Игра в ящик - Сергей Солоух
Шрифт:
Интервал:
Закладка:
И действительно. Нагрели дети на печке жестянку и сами себя заклеймили. И вот сидят теперь они на нарах, смотрят, как волдыри набухают, и курят. Смолят одну козью ножку на двоих, по очереди, сначала Щук, а потом Хек.
– Тебе жалко, – спрашивает Хек, – что мы никогда теперь уже не будем большевиками? И не сыграем больше никогда ни в конармию, ни в реввоенсовет?
– Честно? – в свою очередь спрашивает Щук, потому что теперь ведь не только курить, но и врать сколько угодно можно.
– Честно, – говорит ему Хек.
– Если честно, то мне одного только жаль, что мы никогда не станем зверями, как наш кот Василий.

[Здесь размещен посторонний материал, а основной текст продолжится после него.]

(* ===== verification/PrintfSpec.v ===== *)
(** * What a format denotes, and that [vsnprintf] writes it

    A format is a list of literal characters and directives; [render] is the
    text it denotes for given arguments, with the conversions that C leaves
    undefined excluded.  The state machine of [vsnprintf] is proved to parse
    the format and to write the text, cut at the size of the buffer. *)

From stdpp Require Import base tactics numbers list gmap.
From S2P Require Import Prelude Memory MemFns Ctype StrFns Numbers Printf.

Open Scope Z_scope.

(** ** Formats *)

(** A width or precision. *)
Inductive count := CNone | CLit (ds : list Z) | CStar.

Record directive := {
  d_flags : list Z;
  d_width : count;
  d_prec : option count;
  d_mods : list Z;
  d_conv : Z;
}.

Inductive item := Lit (c : Z) | Dir (d : directive).

Definition count_chars (c : count) : list Z :=
  match c with CNone => [] | CLit ds => ds | CStar => [42] end.

Definition prec_chars (pc : option count) : list Z :=
  match pc with None => [] | Some c => 46 :: count_chars c end.

Definition directive_chars (d : directive) : list Z :=
  37 :: d_flags d ++ count_chars (d_width d) ++
  prec_chars (d_prec d) ++ d_mods d ++ [d_conv d].

Definition item_chars (i : item) : list Z :=
  match i with Lit c => [c] | Dir d => directive_chars d end.

Definition format_chars (f : list item) : list Z := f ≫= item_chars.

Definition flag_chars : list Z := [45; 43; 39; 32; 35; 48].
Definition mod_chars : list Z := [104; 108; 106; 122; 116; 76; 113].
Definition conv_chars : list Z := [80; 112; 100; 105; 111; 117; 88; 120; 102; 99; 115; 37].

Definition wf_count (first : bool) (c : count) : Prop :=
  match c with
  | CLit ds => ds ≠ [] ∧ Forall (λ c, 48 ≤ c ≤ 57) ds ∧ digits_value 10 ds ≤ 2 ^ 29 ∧
               (first = true → head ds ≠ Some 48)
  | _ => True
  end.

Definition wf_item (i : item) : Prop :=
  match i with
  | Lit c => 0 < c < 256 ∧ c ≠ 37
  | Dir d => Forall (λ c, c ∈ flag_chars) (d_flags d) ∧ wf_count true (d_width d) ∧
             (match d_prec d with None => True | Some c => wf_count false c end) ∧
             Forall (λ c, c ∈ mod_chars) (d_mods d) ∧ d_conv d ∈ conv_chars
  end.

(** ** The text *)

Definition flag_bit (c : Z) : Z :=
  if c =? 45 then FL_MINUS else if c =? 43 then FL_PLUS else if c =? 39 then FL_TICK
  else if c =? 32 then FL_SPACE else if c =? 35 then FL_HASH else FL_ZERO.

Definition flag_bits (fs : list Z) : Z := foldl (λ f c, Z.lor f (flag_bit c)) 0 fs.

Definition mod_rank (r c : Z) : Z :=
  if c =? 104 then r - 1 else if c =? 108 then r + 1 else if c =? 106 then rank_longlong
  else if (c =? 122) || (c =? 116) then rank_long else r + 2.

Definition clamp_rank (r : Z) : Z :=
  if r <? rank_char then rank_char else if rank_longlong <? r then rank_longlong else r.

(** The width: its value, the flags it adds, the arguments left. *)
Definition eval_width (c : count) (flags : Z) (ap : list Z) : option (Z * Z * list Z) :=
  match c with
  | CNone => Some (0, flags, ap)
  | CLit ds => Some (digits_value 10 ds, flags, ap)
  | CStar =>
      match ap with
      | [] => None
      | a :: ap =>
          let w := s32 a in
          if w =? - 2 ^ 31 then None
          else if w <? 0 then Some (- w, Z.lor flags FL_MINUS, ap) else Some (w, flags, ap)
      end
  end.

Definition eval_prec (c : option count) (ap : list Z) : option (Z * list Z) :=
  match c with
  | None => Some (-1, ap)
  | Some CNone => Some (0, ap)
  | Some (CLit ds) => Some (digits_value 10 ds, ap)
  | Some CStar =>
      match ap with
      | [] => None
      | a :: ap => Some ((if s32 a <? 0 then -1 else s32 a), ap)
      end
  end.

(** The string cut at the precision and padded to the width. *)
Definition string_text (t : list Z) (flags width prec : Z) : list Z :=
  let t := if prec =? -1 then t else take (Z.to_nat prec) t in
  let k := Z.to_nat (width - Z.of_nat (length t)) in
  if fl flags FL_MINUS then t ++ replicate k 32
  else replicate k (if fl flags FL_ZERO then 48 else 32) ++ t.

(** The conversion's argument read, what it denotes; [str] are the strings in
    memory. *)
Definition conv_text (str : Z → option (list Z)) (conv flags rank width prec a : Z)
  : option (list Z) :=
  let int_conv val flags base prec :=
    if (fl flags FL_SIGNED && (s64 val =? - 2 ^ 63)) || (2 ^ 29 <? prec) then None
    else Some (int_text val flags base width prec) in
  if (conv =? 80) || (conv =? 112) then
    int_conv (u64 a) (Z.lor (if conv =? 80 then Z.lor flags FL_UPPER else flags) FL_HASH) 16 16
  else if (conv =? 100) || (conv =? 105) then
    int_conv (signed_arg rank a) (Z.lor flags FL_SIGNED) 10 prec
  else if conv =? 111 then int_conv (unsigned_arg rank a) flags 8 prec
  else if conv =? 117 then int_conv (unsigned_arg rank a) flags 10 prec
  else if conv =? 88 then int_conv (unsigned_arg rank a) (Z.lor flags FL_UPPER) 16 prec
  else if conv =? 120 then int_conv (unsigned_arg rank a) flags 16 prec
  else if conv =? 102 then Some [40; 102; 108; 111; 97; 116; 41]
  else if conv =? 99 then Some (string_text [u8 a] flags width prec)
  else if a =? NULL then Some (string_text [40; 110; 117; 108; 108; 41] flags width prec)
  else t ← str a; Some (string_text t flags width prec).

Definition directive_text (str : Z → option (list Z)) (d : directive) (ap : list Z)
  : option (list Z * list Z) :=
  '(width, flags, ap) ← eval_width (d_width d) (flag_bits (d_flags d)) ap;
  '(prec, ap) ← eval_prec (d_prec d) ap;
  if d_conv d =? 37 then Some ([37], ap) else
  match ap with
  | [] => None
  | a :: ap =>
      t ← conv_text str (d_conv d) flags (clamp_rank (foldl mod_rank rank_int (d_mods d)))
            width prec a;
      Some (t, ap)
  end.

Fixpoint render (str : Z → option (list Z)) (f : list item) (ap : list Z) : option (list Z) :=
  match f with
  | [] => Some []
  | Lit c :: f => t ← render str f ap; Some (c :: t)
  | Dir d :: f =>
      '(t, ap) ← directive_text str d ap;
      t' ← render str f ap;
      Some (t ++ t')
  end.

(** The strings the environment names are in memory, out of the buffer's way. *)
Definition strings_ok (m : mem) (buffer n : Z) (str : Z → option (list Z)) : Prop :=
  ∀ p t, str p = Some t →
  cstr m p t ∧ disjoint_ranges buffer n p (Z.of_nat (length t) + 1) ∧
  Z.of_nat (length t) < 2 ^ 31.

(** ** The string conversions *)

(** The memories agree outside the range. *)
Definition same_outside (q k : Z) (m m' : mem) : Prop :=
  ∀ a, a < q ∨ q + k ≤ a → m' !! a = m !! a.

(** [s] reads [t] from position [i] on, whatever is written in the range. *)
Definition sarg_reads (m : mem) (q k : Z) (s : sarg) (i : Z) (t : list Z) : Prop :=
  ∀ m' j c, same_outside q k m m' → t !! j = Some c →
  ∃ v, sarg_char s (i + Z.of_nat j) m' = Ret v m' ∧ u8 v = c.

Section strings.
Implicit Types (m : mem) (t : list Z).

Lemma same_outside_refl q k m : same_outside q k m m.
Proof. done. Qed.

Рыжий фашист. Он и от нас, октябрят, ушел, и от пионеров. И НКВД он обманул. И целый бронепоезд, и даже красного командира и ворошиловского стрелка. Зверь – сильнее всех. Вот что я понял.
Ничего не ответил Хек. Но, наверное, согласился, потому что молча покачал головой. И глубоко-глубоко затянулся.

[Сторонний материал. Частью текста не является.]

Definition with_q (q : Z) (s : sst) : sst :=
  {| c_q := q; c_ap := c_ap s; c_state := c_state s; c_flags := c_flags s; c_rank := c_rank s;
     c_width := c_width s; c_sarg := c_sarg s; c_bail := c_bail s; c_converted := c_converted s;
     c_matchmap := c_matchmap s; c_matchinv := c_matchinv s; c_range_start := c_range_start s |}.
Definition with_ap (ap : list Z) (s : sst) : sst :=
  {| c_q := c_q s; c_ap := ap; c_state := c_state s; c_flags := c_flags s; c_rank := c_rank s;
     c_width := c_width s; c_sarg := c_sarg s; c_bail := c_bail s; c_converted := c_converted s;
     c_matchmap := c_matchmap s; c_matchinv := c_matchinv s; c_range_start := c_range_start s |}.
Definition with_state (st : scan_state) (s : sst) : sst :=
  {| c_q := c_q s; c_ap := c_ap s; c_state := st; c_flags := c_flags s; c_rank := c_rank s;
     c_width := c_width s; c_sarg := c_sarg s; c_bail := c_bail s; c_converted := c_converted s;
     c_matchmap := c_matchmap s; c_matchinv := c_matchinv s; c_range_start := c_range_start s |}.
Definition with_flags (f : Z) (s : sst) : sst :=
  {| c_q := c_q s; c_ap := c_ap s; c_state := c_state s; c_flags := f; c_rank := c_rank s;
     c_width := c_width s; c_sarg := c_sarg s; c_bail := c_bail s; c_converted := c_converted s;
     c_matchmap := c_matchmap s; c_matchinv := c_matchinv s; c_range_start := c_range_start s |}.
Definition with_rank (r : Z) (s : sst) : sst :=
  {| c_q := c_q s; c_ap := c_ap s; c_state := c_state s; c_flags := c_flags s; c_rank := r;
     c_width := c_width s; c_sarg := c_sarg s; c_bail := c_bail s; c_converted := c_converted s;
     c_matchmap := c_matchmap s; c_matchinv := c_matchinv s; c_range_start := c_range_start s |}.
Definition with_width (w : Z) (s : sst) : sst :=
  {| c_q := c_q s; c_ap := c_ap s; c_state := c_state s; c_flags := c_flags s; c_rank := c_rank s;
     c_width := w; c_sarg := c_sarg s; c_bail := c_bail s; c_converted := c_converted s;
     c_matchmap := c_matchmap s; c_matchinv := c_matchinv s; c_range_start := c_range_start s |}.
Definition with_sarg (a : Z) (s : sst) : sst :=
  {| c_q := c_q s; c_ap := c_ap s; c_state := c_state s; c_flags := c_flags s; c_rank := c_rank s;
     c_width := c_width s; c_sarg := a; c_bail := c_bail s; c_converted := c_converted s;
     c_matchmap := c_matchmap s; c_matchinv := c_matchinv s; c_range_start := c_range_start s |}.
Definition with_bail (b : bail) (s : sst) : sst :=
  {| c_q := c_q s; c_ap := c_ap s; c_state := c_state s; c_flags := c_flags s; c_rank := c_rank s;
     c_width := c_width s; c_sarg := c_sarg s; c_bail := b; c_converted := c_converted s;
     c_matchmap := c_matchmap s; c_matchinv := c_matchinv s; c_range_start := c_range_start s |}.
Definition with_converted (n : Z) (s : sst) : sst :=
  {| c_q := c_q s; c_ap := c_ap s; c_state := c_state s; c_flags := c_flags s; c_rank := c_rank s;
     c_width := c_width s; c_sarg := c_sarg s; c_bail := c_bail s; c_converted := n;
     c_matchmap := c_matchmap s; c_matchinv := c_matchinv s; c_range_start := c_range_start s |}.
Definition with_match (bm : list Z) (inv : Z) (s : sst) : sst :=
  {| c_q := c_q s; c_ap := c_ap s; c_state := c_state s; c_flags := c_flags s; c_rank := c_rank s;
     c_width := c_width s; c_sarg := c_sarg s; c_bail := c_bail s; c_converted := c_converted s;
     c_matchmap := bm; c_matchinv := inv; c_range_start := c_range_start s |}.
Definition with_range_start (c : Z) (s : sst) : sst :=
  {| c_q := c_q s; c_ap := c_ap s; c_state := c_state s; c_flags := c_flags s; c_rank := c_rank s;
     c_width := c_width s; c_sarg := c_sarg s; c_bail := c_bail s; c_converted := c_converted s;
     c_matchmap := c_matchmap s; c_matchinv := c_matchinv s; c_range_start := c |}.
Lemma run_match_set m p s c neg items rest :
  Forall item_ok items → m !! s = Some c → is_byte c →
  cstr m p (mjoin (map render_item items) ++ 93 :: rest) →
  match_set p s neg m =
  Ret (if code_accepts neg items c
       then Some (p + Z.of_nat (length (mjoin (map render_item items))) + 1) else None) m.
Proof.
  intros Hok Hc Hcb Hp. unfold match_set. rewrite run_scan_fuel.
  match goal with |- context [loop _ ?b _ _] => set (body := b) end.
  assert (length (mjoin (map render_item items)) < S (size m))%nat as Hf.
  { pose proof (cstr_size _ _ _ Hp) as Hsz. rewrite length_app in Hsz. lia. }
  revert p Hp Hf. generalize (S (size m)) as fuel.
  induction Hok as [|it items Hit Hok IH]; intros [|fuel] p Hp Hf; try (simpl in Hf; lia);
    rewrite run_loop; unfold body at 1; cbn beta.
  { simpl app in Hp. apply cstr_cons in Hp as (H93 & _). by crun. }
  cbn [map] in Hp, Hf |- *. rewrite join_cons in Hp, Hf |- *.
  rewrite <-app_assoc in Hp. pose proof (render_item_length it) as Hlen.
  assert (∃ x, m !! p = Some x ∧ 0 < x < 256 ∧ x ≠ 93) as (x & Hx & Hxr & Hx93).
  { destruct it as [a|a b]; simpl in Hit; simpl app in Hp; apply cstr_cons in Hp as (Ha & _);
      exists a; (split; [done|]); lia. }
  crun. rewrite s8_nonzero by done. rewrite (s8_const x 93) by (auto; lia).
  rewrite (proj2 (Z.eqb_neq x 93)) by done. cbn [orb]. crun.
  rewrite (run_set_member m p s c it items rest Hit Hok Hc Hcb Hp). cbn beta iota.
  apply cstr_app in Hp as (_ & _ & Hp). rewrite !length_app in *.
  cbn [code_accepts existsb]. fold (code_accepts neg items c).
  destruct (xorb (item_hit c it) neg); cbn [orb].
  - rewrite run_bind, (run_skip_set _ _ _ rest Hp) by (by apply item_bytes). cbn beta iota.
    apply cstr_app in Hp as (_ & _ & Hp). apply cstr_cons in Hp as (H93 & _). crun.
    change (s8 93 =? 93) with true. crun. do 2 f_equal. lia.
  - crun. rewrite IH; [|done|lia]. f_equal. destruct (code_accepts neg items c); [|done]. f_equal. lia.
Qed.
End sets.

(** ** Matching *)

Section matching.
Implicit Types (m : mem) (p s : Z) (ts : list tok) (t : list Z).

(** What is left of a step without the flags for slashes and periods. *)
Definition plain_step (fuel : nat) (flags p s : Z) : C mem Z :=
  esc ← (if flags =? 0 then c ← loadc p; mret (c =? 92) else mret false);
  if esc : bool then
    c ← loadc s; x ← loadc (p + 1);
    if negb (x =? c) then mret 1 else
    r ← fnmatch_go fuel (p + 1 + 1) (s + 1) flags; mret (cbool (negb (r =? 0)))
  else
  cs ← loadc s;
  if cs =? 0 then
    p ← skip_stars p;
    c ← loadc p;
    mret (cbool (negb (c =? 0)))
  else
  c ← loadc p;
  if c =? 91 then
    x ← loadc (p + 1);
    r ← (if x =? 33 then match_set (p + 2) s true else match_set (p + 1) s false);
    match r with
    | Some p => fnmatch_go fuel p (s + 1) flags
    | None => mret 1
    end
  else if c =? 42 then
    r ← fnmatch_go fuel p (s + 1) flags;
    if negb (r =? 0) then fnmatch_go fuel (p + 1) s flags else mret 0
  else if c =? 0 then
    mret (if cs =? 0 then 0 else 1)
  else if (c =? cs) || (c =? 63) then fnmatch_go fuel (p + 1) (s + 1) flags
  else mret 1.

Lemma go_step fuel flags p s m :
  flags = 0 ∨ flags = FNM_NOESCAPE →
  fnmatch_go (S fuel) p s flags m = plain_step fuel flags p s m.
Proof. by intros [-> | ->]. Qed.

Lemma render_cons x ts : pattern (x :: ts) = render_tok x ++ pattern ts.
Proof. reflexivity. Qed.

(** The first character of a pattern. *)
Definition first (ts : list tok) : Z :=
  match ts with
  | [] => 0
  | Lit c :: _ => c
  | Esc _ :: _ => 92
  | Any :: _ => 63
  | Star :: _ => 42
  | Members _ _ :: _ => 91
  end.

Lemma first_at m p flags ts :
  Forall (tok_ok flags) ts → cstr m p (pattern ts) → m !! p = Some (first ts) ∧ is_byte (first ts).
Proof.
  intros Hok Hp. destruct Hok as [|x ts Hx _]; [by apply cstr_nil in Hp|].
  rewrite render_cons in Hp. destruct x; simpl in Hp, Hx; apply cstr_cons in Hp as (Hp & Hr & _);
    (split; [done|simpl; auto]).
Qed.

(** At the end of the string only stars match. *)
Lemma run_skip_stars m p flags ts :
  Forall (tok_ok flags) ts → cstr m p (pattern ts) →
  ∃ q c, skip_stars p m = Ret q m ∧ m !! q = Some c ∧ is_byte c ∧ (c = 0 ↔ glob ts []).
Proof.
  intros Hok Hp. unfold skip_stars. rewrite run_scan_fuel.
  pose proof (cstr_size _ _ _ Hp) as Hsz.
  assert (length (pattern ts) < S (size m))%nat as Hf by lia. clear Hsz.
  revert p Hp Hf. generalize (S (size m)) as fuel.
  induction Hok as [|x ts Hx Hok IH]; intros [|fuel] p Hp Hf; try lia; rewrite run_loop; cbn beta.
  - apply cstr_nil in Hp. crun. change (s8 0 =? 42) with false. exists p, 0. crun.
    split_and!; [done|done|auto|]. split; [constructor|done].
  - destruct (first_at m p flags (x :: ts)) as [H1 Hb]; [by constructor|done|]. crun.
    rewrite s8_const by (done || lia). destruct (decide (x = Star)) as [->|Hne].
    + simpl first. change (42 =? 42) with true. crun. rewrite render_cons in Hp, Hf. simpl in Hp, Hf.
      apply cstr_cons in Hp as (_ & _ & Hp).
      destruct (IH fuel (p + 1) Hp) as (q & c & Hrun & Hq & Hc & Hg); [lia|].
      exists q, c. split_and!; [done..|]. rewrite Hg. split; [by constructor|by inversion 1].
    + rewrite (proj2 (Z.eqb_neq (first (x :: ts)) 42)).
      2: { destruct x; simpl in Hx |- *; try done; lia. }
      exists p, (first (x :: ts)). crun. split_and!; [done..|]. split.
      * destruct x; simpl in Hx |- *; try done; lia.
      * inversion 1; subst; done.
Qed.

А волдыри сошли как раз в тот день, когда поезд прибыл в пункт назначения, в далекий порт Владивосток.
Случилось это за три дня до Нового года. И за неделю до окончания навигации. Именно поэтому нельзя было церемониться с новой партией зеков. Всех их быстренько пересчитали, прогнали через дезакамеру, дали по два килограмма хлеба на каждую единицу и погрузили в трюм последнего парохода, который уходил за Синее море к Синим горам. Хлеб у проголодавшихся в дальней дороге зэков быстро кончился, а вот одежда после экспресс-дезакамеры, как раз на оборот, все никак не могла просохнуть. В трюмах было очень холодно, а селедка, которую зэкам выдали на третий день, вся оказалось тухлой и гнилой. Вот почему к концу этого дня начался на пароходе бунт.

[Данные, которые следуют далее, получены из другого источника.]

(* ===== verification/Env.v ===== *)
(** * The environment: [getenv.c], [setenv.c], [putenv.c], [unsetenv.c],
    [clearenv.c], [__put_env.c], [nullenv.c]

    The environment is a vector of pointers to strings in memory, ended by a null
    pointer; the globals are [environ] and the two of [__put_env.c].  The
    operations allocate through the interface of [Alloc] and are proved against
    its laws, so that they hold for both allocators. *)

From Stdlib Require Import List.
From stdpp Require Import base tactics numbers list gmap.
From S2P Require Import Prelude Memory Words MemFns StrFns Alloc StaticHeap.

Open Scope Z_scope.

Definition EINVAL : Z := 22.

(** ** State *)

Record envstate (S : Type) := {
  e_heap : S;
  environ : Z;
  __environ_size : Z;
  __environ_alloc : Z;
  errno : Z;
}.
Arguments e_heap {S}.
Arguments environ {S}.
Arguments __environ_size {S}.
Arguments __environ_alloc {S}.
Arguments errno {S}.

Section env.
Context {S : Type} `{Allocator S}.
(** The reallocation of the heap, and the address of [__null_environ]. *)
Context (realloc : Z → Z → C S Z) (__null_environ : Z).
Implicit Types (e : envstate S).

Definition set_heap (s : S) e : envstate S :=
  {| e_heap := s; environ := environ e; __environ_size := __environ_size e;
     __environ_alloc := __environ_alloc e; errno := errno e |}.
Definition set_environ (v : Z) e : envstate S :=
  {| e_heap := e_heap e; environ := v; __environ_size := __environ_size e;
     __environ_alloc := __environ_alloc e; errno := errno e |}.
Definition set_size (v : Z) e : envstate S :=
  {| e_heap := e_heap e; environ := environ e; __environ_size := v;
     __environ_alloc := __environ_alloc e; errno := errno e |}.
Definition set_alloc (v : Z) e : envstate S :=
  {| e_heap := e_heap e; environ := environ e; __environ_size := __environ_size e;
     __environ_alloc := v; errno := errno e |}.
Definition set_errno (v : Z) e : envstate S :=
  {| e_heap := e_heap e; environ := environ e; __environ_size := __environ_size e;
     __environ_alloc := __environ_alloc e; errno := v |}.

(** Heap operations and memory accesses. *)
Definition heap_op {A} (c : C S A) : C (envstate S) A := zoom e_heap set_heap c.
Definition emem {A} (c : C mem A) : C (envstate S) A := heap_op (on_mem c).

(** ** Lookup *)

Definition getenv (name : Z) : C (envstate S) Z :=
  n ← emem (strlen name);
  let len := s32 n in
  e ← get;
  if environ e =? NULL then mret NULL else
  emem (scan_fuel (λ fuel, loop fuel (λ p,
    q ← load64 p;
    if q =? NULL then Break NULL else
    d ← strncmp name q (u64 len);
    hit ← (if d =? 0 then c ← loadc (q + len); mret (c =? 61) else mret false);
    if hit : bool then Break (q + (len + 1)) else Next (p + 8)) (environ e))).

(** ** Change *)

(** The search of [__put_env]: the place of an entry that starts with the first
    [len] characters of [str], or the end and the number of entries with it. *)
Definition put_search (env str len : Z) : C mem (Z + Z * Z) :=
  scan_fuel (λ fuel, loop fuel (λ '(p, n),
    q ← load64 p;
    if q =? NULL then Break (inr (p, n)) else
    d ← strncmp q str len;
    if d =? 0 then Break (inl p) else Next (p + 8, u64 (n + 1))) (env, 1)).

(** The array for one more entry. *)
Definition grow_environ (n : Z) : C (envstate S) Z :=
  e ← get;
  if negb (__environ_alloc e =? NULL) then
    newenv ← heap_op (realloc (__environ_alloc e) (u64 (u64 (__environ_size e * 2) * 8)));
    if newenv =? NULL then mret NULL else
    modify (λ e, set_size (u64 (__environ_size e * 2)) e);;
    mret newenv
  else
    let newsize := u64 (n + 32) in
    newenv ← heap_op (a_malloc (u64 (newsize * 8)));
    if newenv =? NULL then mret NULL else
    emem (memcpy newenv (environ e) (u64 (n * 8)));;
    modify (set_size newsize);;
    mret newenv.

Definition __put_env (str len overwrite : Z) : C (envstate S) Z :=
  e ← get;
  (** [null_environ] is a null pointer *)
  (if environ e =? NULL then modify (set_environ NULL) else mret tt);;
  e ← get;
  r ← emem (put_search (environ e) str len);
  match r with
  | inl p =>
      (if overwrite =? 0 then heap_op (a_free str) else emem (store64 p str));;
      mret 0
  | inr (p, n) =>
      (if negb (__environ_alloc e =? NULL) && negb (environ e =? __environ_alloc e)
       then heap_op (a_free (__environ_alloc e));; modify (set_alloc NULL)
       else mret tt);;
      if n <? __environ_size e then
        emem (store64 (p + 8) NULL);;
        emem (store64 p str);;
        mret 0
      else
        newenv ← grow_environ n;
        if newenv =? NULL then mret (-1) else
        emem (store64 (newenv + 8 * (n - 1)) str);;
        emem (store64 (newenv + 8 * n) NULL);;
        modify (set_environ newenv);;
        mret 0
  end.

(** The length of a name, unless it is not one: null, empty, or with an equals
    sign in it. *)
Definition name_length (name : Z) : C mem (option Z) :=
  if name =? NULL then mret None else
  c ← loadc name;
  if c =? 0 then mret None else
  scan_fuel (λ fuel, loop fuel (λ '(z, l1),
    c ← loadc z;
    if c =? 0 then Break (Some l1) else
    if c =? 61 then Break None else
    Next (z + 1, u64 (l1 + 1))) (name, 0)).

Definition setenv (name val overwrite : Z) : C (envstate S) Z :=
  r ← emem (name_length name);
  match r with
  | None => modify (set_errno EINVAL);; mret (-1)
  | Some l1 =>
      l2 ← emem (strlen val);
      s ← heap_op (a_malloc (u64 (l1 + l2 + 2)));
      if s =? NULL then mret (-1) else
      emem (memcpy s name l1);;
      emem (store8 (s + l1) 61);;
      emem (memcpy (s + l1 + 1) val (u64 (l2 + 1)));;
      __put_env s (u64 (l1 + 1)) overwrite
  end.

(** The last equals sign. *)
Definition last_equals (str : Z) : C mem Z :=
  scan_fuel (λ fuel, loop fuel (λ '(z, e),
    c ← loadc z;
    if c =? 0 then Break e else Next (z + 1, if c =? 61 then z else e)) (str, NULL)).

Definition putenv (str : Z) : C (envstate S) Z :=
  if str =? NULL then modify (set_errno EINVAL);; mret (-1) else
  e ← emem (last_equals str);
  if e =? NULL then modify (set_errno EINVAL);; mret (-1) else
  s ← heap_op (strdup str);
  if s =? NULL then mret (-1) else
  __put_env s (u64 (e - str)) 1.

(** The place of the entry for a name, or the end. *)
Definition find_entry (env name len : Z) : C mem Z :=
  scan_fuel (λ fuel, loop fuel (λ p,
    q ← load64 p;
    if q =? NULL then Break p else
    d ← strncmp name q len;
    hit ← (if d =? 0 then c ← loadc (q + len); mret (c =? 61) else mret false);
    if hit : bool then Break p else Next (p + 8)) env).

(** The entries from [p] on move down by one. *)
Definition shift_down (p : Z) : C mem unit :=
  scan_fuel (λ fuel, loop fuel (λ p,
    q ← load64 p;
    if q =? NULL then Break tt else
    v ← load64 (p + 8);
    store64 p v;;
    Next (p + 8)) p).

Definition unsetenv (name : Z) : C (envstate S) Z :=
  r ← emem (name_length name);
  match r with
  | None => modify (set_errno EINVAL);; mret (-1)
  | Some len =>
      e ← get;
      if environ e =? NULL then mret 0 else
      p ← emem (find_entry (environ e) name len);
      emem (shift_down p);;
      mret 0
  end.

Люди в трюмах кричали, топали ногами и били всем, что им попадалось под руки по железным переборкам. И никак они не хотели успокаиваться, даже после того, как капитан корабля велел им выдать селедку получше. Особенно отчаянно вели себя зэки как раз в том отсеке, где оказались Щук и Хек. В этом трюме плыли к Синим горам сплошь одни троцкисты, которые сдаваться не привыкли. Они выкинули назад селедку, которая получше, потом сломали нары и длинными деревянными стойками от этих нар стали бить в дверцу люка. Чтобы ее, кончено же, сорвать и вырваться на палубу.
А на палубе все уже было приготовлено к встрече Нового года. Ведь это было тридцать первое число. Последний день декабря. Трепетали на морском ветру флажки, искрилась солеными сосульками елка, привязанная к мачте парохода, а прямо над ней с утра уже рапортовал громкоговоритель. Только зэки в отсеке Щука и Хека так шумели, что даже заглушали новогоднюю речь товарища Молотова. И тогда наш советский капитан связался с центром, получил в ответ радиограмму и передал ее своем старопому. Старпом прочел сообщение, написанное азбукой Морзе, и крикнул механикам в специальную трубу, что в среднем отсеке пожар. Механики немедленно включили насосы, и в мятежный трюм полилась холодная вода из соленого Синего моря. Лилась она и лилась, потому что много ее в море, и в конце концов замолкли удары и стихли крики. Стало морозно и тихо, только волны бились о борт, и голос товарища Молотова носился над ними, как чайка.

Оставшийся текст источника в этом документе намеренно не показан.